- _DIRECTIONS_
Everything from the line that contains "lgtd_client_close p" through the final line of the records should be written out exactly, and nothing outside that span.
[DATASET RECORDS]
(* ===== verification/RpcThms.v ===== *)
(** * Requests, from the bytes of a client to its response

    The properties of core/client.c, core/jsonrpc.c and the commands they call,
    and the runs where they stop short of their intent. *)

From Stdlib Require Import ZArith Lia String.
From stdpp Require Import base tactics list gmap.
From S2P Require Import Prelude CLib WireBits PacketInfo WireProto World Proto Invariant RouterSpec Daemon Example.
From S2P Require Import Jsmn JsonText JsonNumbers Printf Session LightState Jsonrpc JsonrpcLoops JsonrpcSpec.
From S2P Require Import Client ClientSpec LightStateSpec.

(** ** A C library and a client, for the examples *)

#[local] Existing Instance little.

#[local] Instance example_libc : LibC := {|
  inet_ntop_v4 := fun _ => bytes_of_string "192.168.1.10";
  inet_ntop_v6 := fun _ => [];
  gmtime_r := fun _ => None;
  print_f := fun _ => [48];
  sockaddr_at := fun b => sockaddr_in (take 4 (drop 4 b)) 56700 |}.

#[local] Existing Instance chains.

Definition example_client : lgtd_client :=
  {| cl_io := true; cl_output := []; cl_jsmn_tokens := []; cl_json := [];
     cl_addr := Some (sockaddr_in [127; 0; 0; 1] 33000); cl_current_request := None |}.

(** A run of the read callback on the chains of an input buffer. *)
Definition serve (w : world) (input : list (list Z)) : outcome session (option (list (list Z))) :=
  lgtd_client_read_callback false [] input {| se_world := w; se_client := example_client |}.

(** The end of the run: what is left in the buffer, and what was written. *)
Definition served_text (o : outcome session (option (list (list Z)))) : option (list (list Z) * list Z) :=
  match o with
  | Ret (Some rest) s => Some (rest, cl_output (se_client s))
  | _ => None
  end.

Definition example_ts : list (list Z) := [kitchen; bytes_of_string "#room"].
Definition example_id : json := JString (bytes_of_string "x1").

(** ** Requests that are served *)

(** C27: the daemon serves a client from the bytes it sends to the bytes it reads:
    for each of [power_on], [power_off] and [power_toggle], any list of targets
    and any id that is a string or a number, when the input buffer holds the text of
    the request contiguous in its first chain (a request cut by the end of a chain
    is not found, see [requests_fall_short]) and no allocation fails, the read callback
    runs the command of core/proto.c on exactly these targets, writes one response
    with the id of the request and the result of the command, and leaves the buffer
    empty. *)
Theorem request_served {E : Endianness} {C : LibC} {L : Libevent} debug name command ts id input ok w w' c :
  holds input (print (request_json name (target_params ts) id)) -> (name, command) ∈ power_commands -> forallb wf_string ts = true -> wf_json id = true -> valid_id id ->
  cl_io c = true -> is_Some (cl_addr c) -> w_os_results w = [] -> command ts w = Ret (SEND_RESULT ok) w' ->
  exists rest c', lgtd_client_read_callback debug [] input {| se_world := w; se_client := c |}
    = Ret (Some rest) {| se_world := w'; se_client := c' |}
  /\ evbuffer_bytes rest = []
  /\ cl_output c' = cl_output c ++ response_text id (bytes_of_string (if ok then "true" else "false"))
  /\ cl_io c' = true /\ cl_current_request c' = None.
Proof.
  intros Hin Hname Hts Hwid Hid Hio Haddr Hos Hcommand.
  destruct (method_served debug name (fun t => call_proto (command t)) ts id
    (bytes_of_string (if ok then "true" else "false")) input w w' c) as (rest & Hrun & Hrest); try done.
  - by apply power_command_method.
  - by apply command_answers.
  - rewrite Hio in Hrun. eexists rest, _. split; [exact Hrun|]. by split_and!.
Qed.

Definition example_power_on : world :=
  match lgtd_proto_power_on example_ts example_world with Ret _ w => w | Crash _ => example_world end.

Lemma request_served_witness :
  exists rest c', lgtd_client_read_callback false []
      [print (request_json (bytes_of_string "power_on") (target_params example_ts) example_id)]
      {| se_world := example_world; se_client := example_client |}
    = Ret (Some rest) {| se_world := example_power_on; se_client := c' |}
  /\ evbuffer_bytes rest = []
  /\ cl_output c' = cl_output example_client ++ response_text example_id (bytes_of_string "true")
  /\ cl_io c' = true /\ cl_current_request c' = None.
Proof.
  apply (request_served false (bytes_of_string "power_on") lgtd_proto_power_on example_ts example_id _ true
           example_world example_power_on example_client);
    [by vm_compute|by left|by vm_compute|by vm_compute|exact I|done|by eexists|by vm_compute|by vm_compute].
Defined.

(** C28: [get_light_state] describes the lights: the response to a request for any
    list of targets, contiguous in the buffer, is the text of a JSON array, and it is
    JSON by the grammar of RFC 8259, with one object for each of the bulbs the targets
    select, none twice, that has the address and gateway of the bulb, its color with
    all its millionths, its power, label and tags; nothing else changes. The labels of
    the bulbs and tags need no escape ([proto.c] writes them as they are), the fields
    of the bulbs have values of their C types, their texts fit the 2048 bytes of the
    buffer, and no allocation fails. *)
Theorem light_state_served {E : Endianness} {C : LibC} {L : Libevent} debug ts id input w c :
  holds input (print (request_json (bytes_of_string "get_light_state") (target_params ts) id)) -> world_inv w -> forallb wf_string ts = true -> wf_json id = true -> valid_id id ->
  cl_io c = true -> is_Some (cl_addr c) -> w_os_results w = [] ->
  (forall a bulb gw, w_bulbs_table w !! a = Some bulb -> w_gateways w !! bulb_gw bulb = Some gw -> printable debug gw bulb) ->
  plain_tags w ->
  exists devices values rest c', selection w ts devices /\ Forall2 (describes debug w) devices values
  /\ valid_json (JArray values)
  /\ lgtd_client_read_callback debug [] input {| se_world := w; se_client := c |}
     = Ret (Some rest) {| se_world := w; se_client := c' |}
  /\ evbuffer_bytes rest = []
  /\ cl_output c' = cl_output c ++ response_text id (print (JArray values)).
Proof.
  intros Hin Hi Hts Hwid Hid Hio Haddr Hos Hpr Htags. destruct (devices_selected w ts Hi Hos) as (devices & Hrun & Hsel).
  destruct (selection_printed debug w ts devices Hi Hsel Hpr) as (values & Hvalues).
  destruct (printed_described debug w devices values Hi Htags Hvalues) as [Hdesc Hvalid].
  destruct (method_served debug (bytes_of_string "get_light_state") (lgtd_proto_get_light_state debug) ts id
    (print (JArray values)) input w w c) as (rest & Hserved & Hrest); try done.
  - unfold targets_methods. rewrite !elem_of_cons. by do 3 right; left.
  - by apply (light_state_answers debug ts devices).
  - rewrite Hio in Hserved. eexists devices, values, rest, _. split_and!; [done..|exact Hserved|done|done].
Qed.

(** What [printable] asks for, as a test. *)
Definition ranged (lo hi : Z) (l : list Z) : bool := forallb (fun v => (lo <=? v) && (v <? hi)) l.

Definition printableb (gw : lgtd_lifx_gateway) (bulb : lgtd_lifx_bulb) : bool :=
  let s := bulb_state bulb in
  ranged 0 65536 [ls_hue s; ls_saturation s; ls_brightness s]
  && (ranged 0 (2 ^ 64) (device_numbers gw bulb) && ranged 0 256 (bulb_addr bulb ++ gw_site gw))
  && ((length (ls_label s) <=? 32)%nat && plain (cstr (ls_label s)))
  && forallb (fun v => match v with Some n => plain (bytes_of_string n) | None => true end) [bulb_model bulb; bulb_vendor bulb]
  && (plain (lgtd_sockaddrtoa (sockaddr_at (gw_peer gw)) 128) && (length (head_text false gw bulb) <? 2048)%nat).

Lemma ranged_spec lo hi l : ranged lo hi l = true -> Forall (fun v => lo <= v < hi) l.
Proof.
  intros Hl. apply Forall_forall. intros v Hv%list_elem_of_In.
  apply (proj1 (forallb_forall _ _) Hl), andb_true_iff in Hv as [?%Z.leb_le ?%Z.ltb_lt]. done.
Qed.

Lemma printableb_spec gw bulb : printableb gw bulb = true -> printable false gw bulb.
Proof.
  unfold printableb. intros [[[[Hc%ranged_spec [Hn%ranged_spec Hb%ranged_spec]%andb_true_iff]%andb_true_iff
    [Hl%Nat.leb_le Hp]%andb_true_iff]%andb_true_iff Hnames]%andb_true_iff [Hu Hs%Nat.ltb_lt]%andb_true_iff]%andb_true_iff.
  rewrite !Forall_cons in Hc. apply Forall_app in Hb. split; try done; [lia|].
  cbn [forallb] in Hnames. apply andb_true_iff in Hnames as [Hm [Hv _]%andb_true_iff].
  repeat apply Forall_cons_2; [intros n Hn'; by rewrite Hn' in Hm|intros n Hn'; by rewrite Hn' in Hv|constructor].
Qed.

Lemma example_printable a bulb gw :
  w_bulbs_table example_world !! a = Some bulb -> w_gateways example_world !! bulb_gw bulb = Some gw ->
  printable false gw bulb.
Proof.
  intros Hb Hg. apply printableb_spec.
  assert (Hall : bool_decide (map_Forall (fun _ bulb => map_Forall (fun _ gw => printableb gw bulb = true)
    (w_gateways example_world)) (w_bulbs_table example_world)) = true) by (by vm_compute).
  apply bool_decide_eq_true in Hall. by apply (Hall a bulb Hb _ gw Hg).
Qed.

Lemma example_plain_tags : plain_tags example_world.
Proof.
  intros t tag Ht. assert (Hall : bool_decide (map_Forall (fun _ tag => plain (cstr (tag_label tag)) = true)
    (w_tags example_world)) = true) by (by vm_compute).
  apply bool_decide_eq_true in Hall. exact (Hall t tag Ht).
Qed.

Lemma light_state_served_witness :
  exists devices values rest c', selection example_world example_ts devices
  /\ Forall2 (describes false example_world) devices values
  /\ valid_json (JArray values)
  /\ lgtd_client_read_callback false []
       [print (request_json (bytes_of_string "get_light_state") (target_params example_ts) example_id)]
       {| se_world := example_world; se_client := example_client |}
     = Ret (Some rest) {| se_world := example_world; se_client := c' |}
  /\ evbuffer_bytes rest = []
  /\ cl_output c' = [] ++ response_text example_id (print (JArray values)).
Proof.
  apply (light_state_served false example_ts example_id _ example_world example_client);
    [by vm_compute|apply reachable_inv, reachable_example_world|by vm_compute|by vm_compute|exact I|done|by eexists|by vm_compute|exact example_printable|exact example_plain_tags].
Defined.

(** ** Requests that are refused *)

(** A request for a method that is not one of the daemon's, whatever its
    parameters, gets the error [-32601] of the protocol with the id of the request;
    nothing else changes and the buffer is empty. *)
Theorem unknown_method_answered {E : Endianness} {C : LibC} {L : Libevent} debug name params id input w c :
  holds input (print (request_json name params id)) -> name ∉ (fst <$> methods debug) -> container params = true ->
  wf_string name = true -> wf_json params = true -> wf_json id = true -> valid_id id ->
  cl_io c = true -> is_Some (cl_addr c) ->
  exists rest c', lgtd_client_read_callback debug [] input {| se_world := w; se_client := c |}
    = Ret (Some rest) {| se_world := w; se_client := c' |}
  /\ evbuffer_bytes rest = []
  /\ cl_output c' = cl_output c ++ quoted "{'jsonrpc': '2.0', 'id': " ++ print id
       ++ quoted ", 'error': {'code': -32601, 'message': 'Method not found'}}"
  /\ cl_io c' = true /\ cl_current_request c' = None.
Proof.
  intros Hin Hname Hc Hwn Hwp Hwid Hid Hio Haddr.
  destruct (unknown_served debug name params id input w c) as (rest & Hrun & Hrest); try done.
  - unfold find_name. rewrite (proj2 (list_find_None _ _)); [done|]. apply Forall_forall. intros m Hm <-.
    by apply Hname, list_elem_of_fmap_2.
  - rewrite Hio in Hrun. eexists rest, _. split; [exact Hrun|]. by split_and!.
Qed.

Lemma unknown_method_answered_witness :
  exists rest c', lgtd_client_read_callback false []
      [print (request_json (bytes_of_string "dim") (target_params example_ts) example_id)]
      {| se_world := example_start; se_client := example_client |}
    = Ret (Some rest) {| se_world := example_start; se_client := c' |}
  /\ evbuffer_bytes rest = []
  /\ cl_output c' = [] ++ quoted "{'jsonrpc': '2.0', 'id': " ++ print example_id
       ++ quoted ", 'error': {'code': -32601, 'message': 'Method not found'}}"
  /\ cl_io c' = true /\ cl_current_request c' = None.
Proof.
  apply (unknown_method_answered false (bytes_of_string "dim") (target_params example_ts) example_id _ example_start example_client);
    [by vm_compute| |reflexivity|by vm_compute|by vm_compute|by vm_compute|exact I|done|by eexists].
  intros Hin. cbn [fmap list_fmap methods fst] in Hin. rewrite !elem_of_cons, elem_of_nil in Hin.
  repeat destruct Hin as [Hin|Hin]; done.
Defined.

(** ** Where the code stops short of its intent *)

(** Requests that are not served as they should. Three stop the daemon:
    [power_on] with no parameter in its array, which is accepted as if its target were
    there; an object with a key and no value, whose tokens are read past their end;
    and a color whose hue is [0.+5], which is accepted as a number and converts to a
    value under its range. The others depend on how they arrive: one that is split over two
    chains after a token gets no response, its bytes dropped without a trace, when the same bytes in
    one chain are served; and when a batch and a request are in the buffer
    together, the request is served twice. *)
Theorem requests_fall_short :
  let head := quoted "{'jsonrpc':'2.0'," in
  let tail := quoted "'method':'power_on','params':['*'],'id':2}" in
  let batch := quoted "[{'jsonrpc':'2.0','method':'power_on','params':['*'],'id':1}]" in
  let answer := response_text (JPrimitive [50]) (bytes_of_string "true") in
  serve example_start [quoted "{'jsonrpc':'2.0','method':'power_on','params':[],'id':'x'}"] = Crash AssertFailed
  /\ serve example_start [quoted "{'method'}"] = Crash UndefinedBehaviour
  /\ serve example_start
       [quoted "{'jsonrpc':'2.0','method':'set_light_from_hsbk','params':['*',0.+5,1,1,3500,0],'id':'x'}"]
     = Crash AssertFailed
  /\ served_text (serve example_start [head ++ tail]) = Some ([], answer)
  /\ served_text (serve example_start [head; tail]) = Some ([], [])
  /\ served_text (serve example_start [batch ++ head ++ tail])
     = Some ([], [91] ++ response_text (JPrimitive [49]) (bytes_of_string "true") ++ [44] ++ answer ++ [93] ++ answer).
Proof. cbv zeta. split_and!; by vm_compute. Qed.
(* ===== verification/ServerState.v ===== *)
(** * The sockets and pipes of the daemon

    The state of [core/client.c], [core/pipe.c] and [core/listen.c] around the
    [world]: connections, command pipes and listening sockets, the files they
    live at, and the descriptors that were closed. *)

From Stdlib Require Import ZArith Lia String.
From stdpp Require Import base tactics list gmap.
From S2P Require Import Prelude CLib World Jsmn Printf Session Client Files.

Section State.
Context {L : Libevent} {F : FileSystem}.

(** A client with the input buffer of its [bufferevent]. *)
Record connection : Type := {
  co_client : lgtd_client;
  co_input : evbuffer
}.

Record lgtd_command_pipe : Type := {
  pipe_path : list Z;
  pipe_fd : Z;
  pipe_read_buf : evbuffer;
  pipe_client : lgtd_client
}.

Record lgtd_listen : Type := {
  li_sockaddr : sockaddr
}.

(** The lists hold the pointers of their elements, first element first; [sv_next]
    is the next pointer [calloc] returns. [sv_opened] has the descriptors [open] and
    [socket] returned for pipes and Unix sockets, and [sv_closed] the ones that were
    given to [close], in order. *)
Record server : Type := {
  sv_world : world;
  sv_clients : list (positive * connection);
  sv_pipes : list (positive * lgtd_command_pipe);
  sv_listeners : list lgtd_listen;
  sv_next : positive;
  sv_fs : fs;
  sv_opened : list Z;
  sv_closed : list Z
}.

Definition set_sv_world (v : world) (s : server) : server :=
  {| sv_world := v; sv_clients := sv_clients s; sv_pipes := sv_pipes s; sv_listeners := sv_listeners s;
     sv_next := sv_next s; sv_fs := sv_fs s; sv_opened := sv_opened s; sv_closed := sv_closed s |}.
Definition set_sv_clients (v : list (positive * connection)) (s : server) : server :=
  {| sv_world := sv_world s; sv_clients := v; sv_pipes := sv_pipes s; sv_listeners := sv_listeners s;
     sv_next := sv_next s; sv_fs := sv_fs s; sv_opened := sv_opened s; sv_closed := sv_closed s |}.
Definition set_sv_pipes (v : list (positive * lgtd_command_pipe)) (s : server) : server :=
  {| sv_world := sv_world s; sv_clients := sv_clients s; sv_pipes := v; sv_listeners := sv_listeners s;
     sv_next := sv_next s; sv_fs := sv_fs s; sv_opened := sv_opened s; sv_closed := sv_closed s |}.
Definition set_sv_listeners (v : list lgtd_listen) (s : server) : server :=
  {| sv_world := sv_world s; sv_clients := sv_clients s; sv_pipes := sv_pipes s; sv_listeners := v;
     sv_next := sv_next s; sv_fs := sv_fs s; sv_opened := sv_opened s; sv_closed := sv_closed s |}.
Definition set_sv_next (v : positive) (s : server) : server :=
  {| sv_world := sv_world s; sv_clients := sv_clients s; sv_pipes := sv_pipes s; sv_listeners := sv_listeners s;
     sv_next := v; sv_fs := sv_fs s; sv_opened := sv_opened s; sv_closed := sv_closed s |}.
Definition set_sv_fs (v : fs) (s : server) : server :=
  {| sv_world := sv_world s; sv_clients := sv_clients s; sv_pipes := sv_pipes s; sv_listeners := sv_listeners s;
     sv_next := sv_next s; sv_fs := v; sv_opened := sv_opened s; sv_closed := sv_closed s |}.
Definition set_sv_closed (v : list Z) (s : server) : server :=
  {| sv_world := sv_world s; sv_clients := sv_clients s; sv_pipes := sv_pipes s; sv_listeners := sv_listeners s;
     sv_next := sv_next s; sv_fs := sv_fs s; sv_opened := sv_opened s; sv_closed := v |}.
Definition set_sv_opened (v : list Z) (s : server) : server :=
  {| sv_world := sv_world s; sv_clients := sv_clients s; sv_pipes := sv_pipes s; sv_listeners := sv_listeners s;
     sv_next := sv_next s; sv_fs := sv_fs s; sv_opened := v; sv_closed := sv_closed s |}.

(** ** Running the parts *)

(** Code of the daemon that does not know its sockets. *)
Definition on_world {A} (m : M world A) : M server A := fun s =>
  match m (sv_world s) with
  | Ret a w => Ret a (set_sv_world w s)
  | Crash c => Crash c
  end.

(** A call that may fail: an allocation, or one of libevent. *)
Definition call : M server bool := on_world os_call.

(** Code that serves one client: the client is where it is until the end. *)
Definition on_client {A} (c : lgtd_client) (m : M session A) : M server (A * lgtd_client) := fun s =>
  match m {| se_world := sv_world s; se_client := c |} with
  | Ret a s' => Ret (a, se_client s') (set_sv_world (se_world s') s)
  | Crash c => Crash c
  end.

Definition fs_call {A} (f : fs -> A * fs) : M server A := fun s =>
  let (a, fs') := f (sv_fs s) in Ret a (set_sv_fs fs' s).

Definition stat (path : list Z) : M server stat_result := mgets (fun s => fs_stat path (sv_fs s)).

Definition close (fd : Z) : M server unit := mmodify (fun s => set_sv_closed (sv_closed s ++ [fd]) s).

(** [open] or [socket], which returns [fd] when it works. *)
Definition open_descriptor (fd : Z) : M server bool :=
  ok ← call;
  (if (ok : bool) then mmodify (fun s => set_sv_opened (sv_opened s ++ [fd]) s) else mret tt) ;;
  mret ok.

(** A new pointer. *)
Definition fresh : M server positive := fun s => Ret (sv_next s) (set_sv_next (Pos.succ (sv_next s)) s).

(** ** Elements of a list, by pointer *)

Definition assoc {A} (p : positive) (l : list (positive * A)) : option A :=
  snd <$> (snd <$> list_find (fun x => fst x = p) l).

Definition assoc_set {A} (p : positive) (a : A) (l : list (positive * A)) : list (positive * A) :=
  (fun x => if bool_decide (fst x = p) then (p, a) else x) <$> l.

Definition assoc_remove {A} (p : positive) (l : list (positive * A)) : list (positive * A) :=
  filter (fun x => fst x <> p) l.
End State.
(* ===== verification/Connections.v ===== *)
(** * Connections

    The rest of [core/client.c]: clients are opened, read from and closed. *)

From Stdlib Require Import ZArith Lia String.
From stdpp Require Import base tactics list gmap.
From S2P Require Import Prelude CLib World Jsmn Printf Session Client Files ServerState.

Section Connections.
Context {E : Endianness} {C : LibC} {L : Libevent} {F : FileSystem} (debug : bool).

Definition get_connection (p : positive) : M server connection :=
  s ← mget; mderef (assoc p (sv_clients s)).

(** A pointer to the client, or none when a call failed: what was made is freed. *)
Definition lgtd_client_open (addr : sockaddr) : M server (option positive) :=
  client ← call;
  if negb client then mret None else
  io ← call;
  if negb io then mret None else
  copied ← call;
  if negb copied then mret None else
  enabled ← call;
  if negb enabled then mret None else
  p ← fresh;
  let client :=
    {| cl_io := true; cl_output := []; cl_addr := Some addr; cl_jsmn_tokens := []; cl_json := [];
       cl_current_request := None |} in
  mmodify (fun s => set_sv_clients ((p, {| co_client := client; co_input := evbuffer_new |}) :: sv_clients s) s) ;;
  on_world (lgtd_stats_add counter_clients 1) ;;
  mret (Some p).

Definition lgtd_client_close (p : positive) : M server unit :=
  c ← get_connection p;
  massert (cl_io (co_client c)) ;;
  on_world (lgtd_stats_add counter_clients (-1)) ;;
  mmodify (fun s => set_sv_clients (assoc_remove p (sv_clients s)) s).

Definition lgtd_client_close_all : M server unit :=
  s ← mget;
  mforeach (fst <$> sv_clients s) lgtd_client_close.

(** [events] has [BEV_EVENT_ERROR] or [BEV_EVENT_EOF]. *)
Definition lgtd_client_event_callback (error_or_eof : bool) (p : positive) : M server unit :=
  c ← get_connection p;
  if error_or_eof then
    LGTD_SOCKADDRTOA (cl_addr (co_client c)) ;;
    lgtd_client_close p
  else mret tt.

(** libevent reads bytes and runs the read callback. *)
Definition client_readable (reallocs : list bool) (bytes : list Z) (p : positive) : M server unit :=
  c ← get_connection p;
  r ← on_client (co_client c) (lgtd_client_read_callback debug reallocs (evbuffer_add bytes (co_input c)));
  rest ← mderef (fst r);
  mmodify (fun s => set_sv_clients (assoc_set p {| co_client := snd r; co_input := rest |} (sv_clients s)) s).
End Connections.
[/DATASET RECORDS]
- _RESULT BELOW_
    lgtd_client_close p
  else mret tt.

(** libevent reads bytes and runs the read callback. *)
Definition client_readable (reallocs : list bool) (bytes : list Z) (p : positive) : M server unit :=
  c ← get_connection p;
  r ← on_client (co_client c) (lgtd_client_read_callback debug reallocs (evbuffer_add bytes (co_input c)));
  rest ← mderef (fst r);
  mmodify (fun s => set_sv_clients (assoc_set p {| co_client := snd r; co_input := rest |} (sv_clients s)) s).
End Connections.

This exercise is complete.